■ What you will do
Pull out every line with the word "match" from the entries below.

■ Dataset
(* ===== verification/Layout.v ===== *)
(** * Layout: the metadata buffer, [src/src/flexalloc_mm.c], [flexalloc_mm.h],
    [flexalloc_pool.c], [flexalloc_pool.h] and [flexalloc_hash.h]

    The program keeps the metadata in one buffer of whole blocks, the image of the
    first blocks of the device, and lays typed pointers over it.  The other files
    work on the typed parts; here are the bytes.  [md_load] is what the pointers
    that [fla_init] and [fla_pool_init] compute see in a buffer, [md_store] the
    buffer after the typed parts were assigned to.  Integers are little-endian,
    structures have the padding of their alignment; padding and the unused ends of
    the segments keep the bytes they had.  An access outside the buffer is
    undefined ([None]). *)
From S2P Require Import Prelude Util Freelist Hash XnvmeEnv Flexalloc PoolEntry Geometry CommandSet.
From S2P Require Import SlabList SlabCache Slab Pool.

(** ** Bytes *)

(** [n] bytes of an integer, lowest first. *)
Fixpoint le (n : nat) (v : Z) : list Z :=
  match n with O => [] | S n => v mod 256 :: le n (v / 256) end.

Fixpoint un_le (bs : list Z) : Z :=
  match bs with [] => 0 | b :: bs => b + 256 * un_le bs end.

(** Bytes [off .. off + n) of a structure of known size. *)
Definition field (bs : list Z) (off n : nat) : Z := un_le (take n (drop off bs)).

(** The [n] bytes at [off] of the buffer, and assigning [bs] there. *)
Definition buf_get (buf : list Z) (off n : Z) : option (list Z) :=
  if (0 <=? off) && (0 <=? n) && (off + n <=? Z.of_nat (length buf))
  then Some (take (Z.to_nat n) (drop (Z.to_nat off) buf)) else None.

Definition buf_put (buf : list Z) (off : Z) (bs : list Z) : option (list Z) :=
  if (0 <=? off) && (off + Z.of_nat (length bs) <=? Z.of_nat (length buf))
  then Some (take (Z.to_nat off) buf ++ bs ++ drop (Z.to_nat off + length bs) buf) else None.

(** An array of structures of [sz] bytes: [ld] reads one, [st] assigns one over the
    bytes it had. *)
Definition arr_load {A} (sz : nat) (ld : list Z -> A) (bs : list Z) (n : nat) : list A :=
  (fun i => ld (take sz (drop (i * sz) bs))) <$> seq 0 n.

Fixpoint arr_store {A} (sz : nat) (st : list Z -> A -> list Z) (old : list Z) (xs : list A) : list Z :=
  match xs with
  | [] => []
  | x :: xs => st (take sz old) x ++ arr_store sz st (drop sz old) xs
  end.

(** ** The structures *)

Definition super_load (bs : list Z) : fla_super :=
  mk_super (field bs 0 8) (field bs 8 4) (field bs 12 4) (field bs 16 4) (field bs 20 4) (field bs 24 1).
Definition super_store (old : list Z) (s : fla_super) : list Z :=
  le 8 (s_magic s) ++ le 4 (s_nslabs s) ++ le 4 (s_slab_nlb s) ++ le 4 (s_npools s) ++ le 4 (s_md_nlb s) ++
  le 1 (s_fmt_version s) ++ take 7 (drop 25 old).

Definition slab_header_load (bs : list Z) : fla_slab_header :=
  mk_hdr (field bs 0 8) (field bs 8 4) (field bs 12 4) (field bs 16 4).
Definition slab_header_store (old : list Z) (h : fla_slab_header) : list Z :=
  le 8 (sl_pool h) ++ le 4 (sl_prev h) ++ le 4 (sl_next h) ++ le 4 (sl_refcount h) ++ take 4 (drop 20 old).

Definition htbl_entry_load (bs : list Z) : fla_htbl_entry :=
  mk_entry (field bs 0 8) (field bs 8 4) (field bs 12 2).
Definition htbl_entry_store (old : list Z) (e : fla_htbl_entry) : list Z :=
  le 8 (h2 e) ++ le 4 (val e) ++ le 2 (psl e) ++ take 2 (drop 14 old).

Definition htbl_header_load (bs : list Z) : fla_pool_htbl_header :=
  mk_htbl_hdr (field bs 0 4) (field bs 4 4).
Definition htbl_header_store (h : fla_pool_htbl_header) : list Z := le 4 (hh_size h) ++ le 4 (hh_len h).

Definition pool_entry_load (bs : list Z) : fla_pool_entry :=
  mk_pool_entry (field bs 0 4) (field bs 4 4) (field bs 8 4) (field bs 12 4) (field bs 16 4)
    (field bs 24 8) (field bs 32 8) (field bs 40 8) (take 112 (drop 48 bs)).
Definition pool_entry_store (old : list Z) (e : fla_pool_entry) : list Z :=
  le 4 (pe_empty_slabs e) ++ le 4 (pe_full_slabs e) ++ le 4 (pe_partial_slabs e) ++ le 4 (pe_obj_nlb e) ++
  le 4 (pe_slab_nobj e) ++ take 4 (drop 20 old) ++ le 8 (pe_root_obj_hndl e) ++ le 8 (pe_flags e) ++
  le 8 (pe_usable e) ++ pe_name e.

(** ** Where the parts are *)

(** [fla_pool_init]: the products are 32 bits wide. *)
Definition freelist_off (geo : fla_geo) : Z := fla_geo_pool_sgmt_off geo.
Definition htbl_hdr_off (geo : fla_geo) : Z :=
  fla_geo_pool_sgmt_off geo + u32 (g_lb_nbytes geo * freelist_nlb (g_pool_sgmt geo)).
Definition htbl_off (geo : fla_geo) : Z := htbl_hdr_off geo + sizeof_pool_htbl_header.
Definition entries_off (geo : fla_geo) : Z :=
  fla_geo_pool_sgmt_off geo +
  u32 (g_lb_nbytes geo * u32 (freelist_nlb (g_pool_sgmt geo) + htbl_nlb (g_pool_sgmt geo))).

(** The free-list words are the last three of the slab segment.  [fla_init] computes
    the end of the segment with a 32-bit product, [fla_mkfs_slab_sgmt_init] with a
    64-bit one. *)
Definition headers_off (geo : fla_geo) : Z := fla_geo_slab_sgmt_off geo.
Definition fslab_end (geo : fla_geo) : Z :=
  headers_off geo + u32 (slab_sgmt_nlb (g_slab_sgmt geo) * g_lb_nbytes geo).
Definition fslab_end_mkfs (geo : fla_geo) : Z :=
  headers_off geo + u64 (g_lb_nbytes geo * slab_sgmt_nlb (g_slab_sgmt geo)).

(** The freelist's words fill its blocks. *)
Definition freelist_words (geo : fla_geo) : Z := freelist_nlb (g_pool_sgmt geo) * g_lb_nbytes geo / 4.

(** ** The typed parts in a buffer *)

Definition pool_sgmt_load (geo : fla_geo) (buf : list Z) : option pool_segment :=
  fl ← buf_get buf (freelist_off geo) (4 * freelist_words geo);
  hdr ← buf_get buf (htbl_hdr_off geo) sizeof_pool_htbl_header;
  table ← buf_get buf (htbl_off geo) (sizeof_htbl_entry * htbl_tbl_size (g_pool_sgmt geo));
  entries ← buf_get buf (entries_off geo) (sizeof_pool_entry * g_npools geo);
  Some (mk_segment (words_of_bytes fl) (htbl_header_load hdr)
          (arr_load 16 htbl_entry_load table (Z.to_nat (htbl_tbl_size (g_pool_sgmt geo))))
          (arr_load 160 pool_entry_load entries (Z.to_nat (g_npools geo)))).

Definition slabs_load (geo : fla_geo) (buf : list Z) : option fla_slabs :=
  hs ← buf_get buf (headers_off geo) (sizeof_slab_header * g_nslabs geo);
  num ← buf_get buf (fslab_end geo - 12) 4;
  head ← buf_get buf (fslab_end geo - 8) 4;
  tail ← buf_get buf (fslab_end geo - 4) 4;
  Some (mk_slabs (arr_load 24 slab_header_load hs (Z.to_nat (g_nslabs geo))) (un_le num) (un_le head)
          (un_le tail)).

Record md_parts := mk_md { md_super : fla_super; md_pools : pool_segment; md_slabs : fla_slabs }.

Definition md_load (geo : fla_geo) (buf : list Z) : option md_parts :=
  s ← buf_get buf 0 sizeof_super;
  p ← pool_sgmt_load geo buf;
  l ← slabs_load geo buf;
  Some (mk_md (super_load s) p l).

(** Assigning an array over what the buffer holds at [off]. *)
Definition arr_put {A} (sz : nat) (st : list Z -> A -> list Z) (buf : list Z) (off : Z) (xs : list A) :
    option (list Z) :=
  old ← buf_get buf off (Z.of_nat sz * Z.of_nat (length xs));
  buf_put buf off (arr_store sz st old xs).

(** [fin] is the end of the slab segment from which the pointers to the free-list
    words were computed. *)
Definition md_store (geo : fla_geo) (fin : Z) (p : md_parts) (buf : list Z) : option (list Z) :=
  buf ← arr_put 32 super_store buf 0 [md_super p];
  buf ← buf_put buf (freelist_off geo) (bytes_of_words (sg_freelist (md_pools p)));
  buf ← buf_put buf (htbl_hdr_off geo) (htbl_header_store (sg_htbl_hdr (md_pools p)));
  buf ← arr_put 16 htbl_entry_store buf (htbl_off geo) (sg_table (md_pools p));
  buf ← arr_put 160 pool_entry_store buf (entries_off geo) (sg_entries (md_pools p));
  buf ← arr_put 24 slab_header_store buf (headers_off geo) (ss_headers (md_slabs p));
  buf ← buf_put buf (fin - 12) (le 4 (ss_fslab_num (md_slabs p)));
  buf ← buf_put buf (fin - 8) (le 4 (ss_fslab_head (md_slabs p)));
  buf_put buf (fin - 4) (le 4 (ss_fslab_tail (md_slabs p))).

■ Solution to the exercise
  match n with O => [] | S n => v mod 256 :: le n (v / 256) end.
  match bs with [] => 0 | b :: bs => b + 256 * un_le bs end.
  match xs with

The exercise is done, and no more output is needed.